Provide an exact transcription of all the records.

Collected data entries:
Start of Block

(** * Smart Model Router: difficulty classifier, routing and accounting

    A shallow embedding of [app/router/classifier.py], [app/config.py],
    [app/router/model_clients.py] and [app/main.py].

    Conventions of the embedding.
    - A Python [str] is a [string]; each [ascii] is read as the code point
      of the same number (U+0000 to U+00FF), and [lower], [split] and the
      regular-expression classes follow CPython on that range.
    - The classifier's score and confidence are IEEE binary64 numbers
      ([PrimFloat.float]), as in CPython, because the score is compared
      with thresholds that it can hit exactly.
    - Token counts are integers ([Z]).  Prices, costs and latencies are
      binary64 numbers too, with the operations of the code in the
      order of the code; [round] and the conversion of an [int] to a
      [float] follow CPython through the exact value of the number.
    - A value that Python may hold as [None] is an [option].
    - The SQLAlchemy session is a record of two tables that [generate]
      and [get_stats] take and return.  The handler commits without
      rolling back, so what the session holds when an exception is
      caught is committed with the error record. *)

From Stdlib Require Import List String Ascii Bool Arith NArith ZArith Lia.
From Stdlib Require Import QArith Lqa.
From Stdlib Require Import PrimFloat SpecFloat FloatOps DecimalString.
Import ListNotations.

Set Warnings "-inexact-float".

(* ================================================================== *)
(** ** Python strings *)

Module PyStr.

Local Open Scope N_scope.

Definition code (c : ascii) : N := N_of_ascii c.

Definition in_range (lo hi : N) (c : ascii) : bool :=
  (lo <=? code c) && (code c <=? hi).

(** [str.isupper] on one character: A-Z, and the capital letters of the
    Latin-1 block (U+00C0..U+00DE without the multiplication sign). *)
Definition is_upper (c : ascii) : bool :=
  in_range 65 90 c || in_range 192 214 c || in_range 216 222 c.

Definition lower_char (c : ascii) : ascii :=
  if is_upper c then ascii_of_N (code c + 32) else c.

(** [s.lower()] *)
Fixpoint lower (s : string) : string :=
  match s with
  | EmptyString => EmptyString
  | String c s' => String (lower_char c) (lower s')
  end.

(** [str.isspace] on one character; also the class [\s] of [re]. *)
Definition isspace (c : ascii) : bool :=
  in_range 9 13 c || in_range 28 32 c || (code c =? 133) || (code c =? 160).

(** [str.isalnum] or underscore: the class [\w] of [re]. *)
Definition is_word (c : ascii) : bool :=
  in_range 48 57 c || in_range 65 90 c || in_range 97 122 c || (code c =? 95)
  || (code c =? 170) || in_range 178 179 c || (code c =? 181)
  || in_range 185 186 c || in_range 188 190 c
  || in_range 192 214 c || in_range 216 246 c || in_range 248 255 c.

Definition is_empty (s : string) : bool :=
  match s with EmptyString => true | _ => false end.

(** [s.split()]: the maximal runs of characters that are not whitespace.
    [cur] is the run being read. *)
Fixpoint split_from (s cur : string) : list string :=
  match s with
  | EmptyString => if is_empty cur then [] else [cur]
  | String c s' =>
      if isspace c
      then (if is_empty cur then split_from s' EmptyString
            else cur :: split_from s' EmptyString)
      else split_from s' (cur ++ String c EmptyString)
  end.

Definition split (s : string) : list string := split_from s EmptyString.

Fixpoint startswith (p s : string) : bool :=
  match p, s with
  | EmptyString, _ => true
  | String a p', String b s' => Ascii.eqb a b && startswith p' s'
  | String _ _, EmptyString => false
  end.

(** [kw in s] *)
Fixpoint str_in (kw s : string) : bool :=
  startswith kw s ||
  match s with
  | EmptyString => false
  | String _ s' => str_in kw s'
  end.

(** [s.count(c)] for a one-character needle. *)
Fixpoint count_char (c : ascii) (s : string) : nat :=
  match s with
  | EmptyString => 0%nat
  | String a s' => ((if Ascii.eqb a c then 1 else 0) + count_char c s')%nat
  end.

(** [str(n)] for a non-negative integer. *)
Definition str_of_nat (n : nat) : string :=
  NilEmpty.string_of_uint (Nat.to_uint n).

(** [sep.join(l)] *)
Definition join (sep : string) (l : list string) : string :=
  String.concat sep l.

End PyStr.

(* ================================================================== *)
(** ** The fragment of [re] that [_contains_code] uses

    A pattern is a sequence of items: a character class taken once, one
    or more times, or zero or more times, and the word boundary [\b].
    [re.search] asks whether the pattern matches at some position; which
    of several matches is found does not matter to its use as a test. *)

Module Re.

Inductive quant := Once | Many1 | Many0.

Inductive item :=
| Cls (q : quant) (c : ascii -> bool)
| WordBoundary.

Definition pattern := list item.

Definition is_word_opt (o : option ascii) : bool :=
  match o with Some c => PyStr.is_word c | None => false end.

Definition head (s : string) : option ascii :=
  match s with EmptyString => None | String c _ => Some c end.

(** [k] is what has to match after the repetition; [prev] is the
    character before the current position. *)
Fixpoint star (c : ascii -> bool) (k : option ascii -> string -> bool)
         (prev : option ascii) (s : string) : bool :=
  k prev s ||
  match s with
  | EmptyString => false
  | String a s' => c a && star c k (Some a) s'
  end.

Fixpoint match_here (pat : pattern) : option ascii -> string -> bool :=
  match pat with
  | [] => fun _ _ => true
  | WordBoundary :: rest => fun prev s =>
      xorb (is_word_opt prev) (is_word_opt (head s)) && match_here rest prev s
  | Cls Once c :: rest => fun _ s =>
      match s with
      | EmptyString => false
      | String a s' => c a && match_here rest (Some a) s'
      end
  | Cls Many1 c :: rest => fun _ s =>
      match s with
      | EmptyString => false
      | String a s' => c a && star c (match_here rest) (Some a) s'
      end
  | Cls Many0 c :: rest => fun prev s => star c (match_here rest) prev s
  end.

End of Block

Exercise result:
(** * Smart Model Router: difficulty classifier, routing and accounting

    A shallow embedding of [app/router/classifier.py], [app/config.py],
    [app/router/model_clients.py] and [app/main.py].

    Conventions of the embedding.
    - A Python [str] is a [string]; each [ascii] is read as the code point
      of the same number (U+0000 to U+00FF), and [lower], [split] and the
      regular-expression classes follow CPython on that range.
    - The classifier's score and confidence are IEEE binary64 numbers
      ([PrimFloat.float]), as in CPython, because the score is compared
      with thresholds that it can hit exactly.
    - Token counts are integers ([Z]).  Prices, costs and latencies are
      binary64 numbers too, with the operations of the code in the
      order of the code; [round] and the conversion of an [int] to a
      [float] follow CPython through the exact value of the number.
    - A value that Python may hold as [None] is an [option].
    - The SQLAlchemy session is a record of two tables that [generate]
      and [get_stats] take and return.  The handler commits without
      rolling back, so what the session holds when an exception is
      caught is committed with the error record. *)

From Stdlib Require Import List String Ascii Bool Arith NArith ZArith Lia.
From Stdlib Require Import QArith Lqa.
From Stdlib Require Import PrimFloat SpecFloat FloatOps DecimalString.
Import ListNotations.

Set Warnings "-inexact-float".

(* ================================================================== *)
(** ** Python strings *)

Module PyStr.

Local Open Scope N_scope.

Definition code (c : ascii) : N := N_of_ascii c.

Definition in_range (lo hi : N) (c : ascii) : bool :=
  (lo <=? code c) && (code c <=? hi).

(** [str.isupper] on one character: A-Z, and the capital letters of the
    Latin-1 block (U+00C0..U+00DE without the multiplication sign). *)
Definition is_upper (c : ascii) : bool :=
  in_range 65 90 c || in_range 192 214 c || in_range 216 222 c.

Definition lower_char (c : ascii) : ascii :=
  if is_upper c then ascii_of_N (code c + 32) else c.

(** [s.lower()] *)
Fixpoint lower (s : string) : string :=
  match s with
  | EmptyString => EmptyString
  | String c s' => String (lower_char c) (lower s')
  end.

(** [str.isspace] on one character; also the class [\s] of [re]. *)
Definition isspace (c : ascii) : bool :=
  in_range 9 13 c || in_range 28 32 c || (code c =? 133) || (code c =? 160).

(** [str.isalnum] or underscore: the class [\w] of [re]. *)
Definition is_word (c : ascii) : bool :=
  in_range 48 57 c || in_range 65 90 c || in_range 97 122 c || (code c =? 95)
  || (code c =? 170) || in_range 178 179 c || (code c =? 181)
  || in_range 185 186 c || in_range 188 190 c
  || in_range 192 214 c || in_range 216 246 c || in_range 248 255 c.

Definition is_empty (s : string) : bool :=
  match s with EmptyString => true | _ => false end.

(** [s.split()]: the maximal runs of characters that are not whitespace.
    [cur] is the run being read. *)
Fixpoint split_from (s cur : string) : list string :=
  match s with
  | EmptyString => if is_empty cur then [] else [cur]
  | String c s' =>
      if isspace c
      then (if is_empty cur then split_from s' EmptyString
            else cur :: split_from s' EmptyString)
      else split_from s' (cur ++ String c EmptyString)
  end.

Definition split (s : string) : list string := split_from s EmptyString.

Fixpoint startswith (p s : string) : bool :=
  match p, s with
  | EmptyString, _ => true
  | String a p', String b s' => Ascii.eqb a b && startswith p' s'
  | String _ _, EmptyString => false
  end.

(** [kw in s] *)
Fixpoint str_in (kw s : string) : bool :=
  startswith kw s ||
  match s with
  | EmptyString => false
  | String _ s' => str_in kw s'
  end.

(** [s.count(c)] for a one-character needle. *)
Fixpoint count_char (c : ascii) (s : string) : nat :=
  match s with
  | EmptyString => 0%nat
  | String a s' => ((if Ascii.eqb a c then 1 else 0) + count_char c s')%nat
  end.

(** [str(n)] for a non-negative integer. *)
Definition str_of_nat (n : nat) : string :=
  NilEmpty.string_of_uint (Nat.to_uint n).

(** [sep.join(l)] *)
Definition join (sep : string) (l : list string) : string :=
  String.concat sep l.

End PyStr.

(* ================================================================== *)
(** ** The fragment of [re] that [_contains_code] uses

    A pattern is a sequence of items: a character class taken once, one
    or more times, or zero or more times, and the word boundary [\b].
    [re.search] asks whether the pattern matches at some position; which
    of several matches is found does not matter to its use as a test. *)

Module Re.

Inductive quant := Once | Many1 | Many0.

Inductive item :=
| Cls (q : quant) (c : ascii -> bool)
| WordBoundary.

Definition pattern := list item.

Definition is_word_opt (o : option ascii) : bool :=
  match o with Some c => PyStr.is_word c | None => false end.

Definition head (s : string) : option ascii :=
  match s with EmptyString => None | String c _ => Some c end.

(** [k] is what has to match after the repetition; [prev] is the
    character before the current position. *)
Fixpoint star (c : ascii -> bool) (k : option ascii -> string -> bool)
         (prev : option ascii) (s : string) : bool :=
  k prev s ||
  match s with
  | EmptyString => false
  | String a s' => c a && star c k (Some a) s'
  end.

Fixpoint match_here (pat : pattern) : option ascii -> string -> bool :=
  match pat with
  | [] => fun _ _ => true
  | WordBoundary :: rest => fun prev s =>
      xorb (is_word_opt prev) (is_word_opt (head s)) && match_here rest prev s
  | Cls Once c :: rest => fun _ s =>
      match s with
      | EmptyString => false
      | String a s' => c a && match_here rest (Some a) s'
      end
  | Cls Many1 c :: rest => fun _ s =>
      match s with
      | EmptyString => false
      | String a s' => c a && star c (match_here rest) (Some a) s'
      end
  | Cls Many0 c :: rest => fun prev s => star c (match_here rest) prev s
  end.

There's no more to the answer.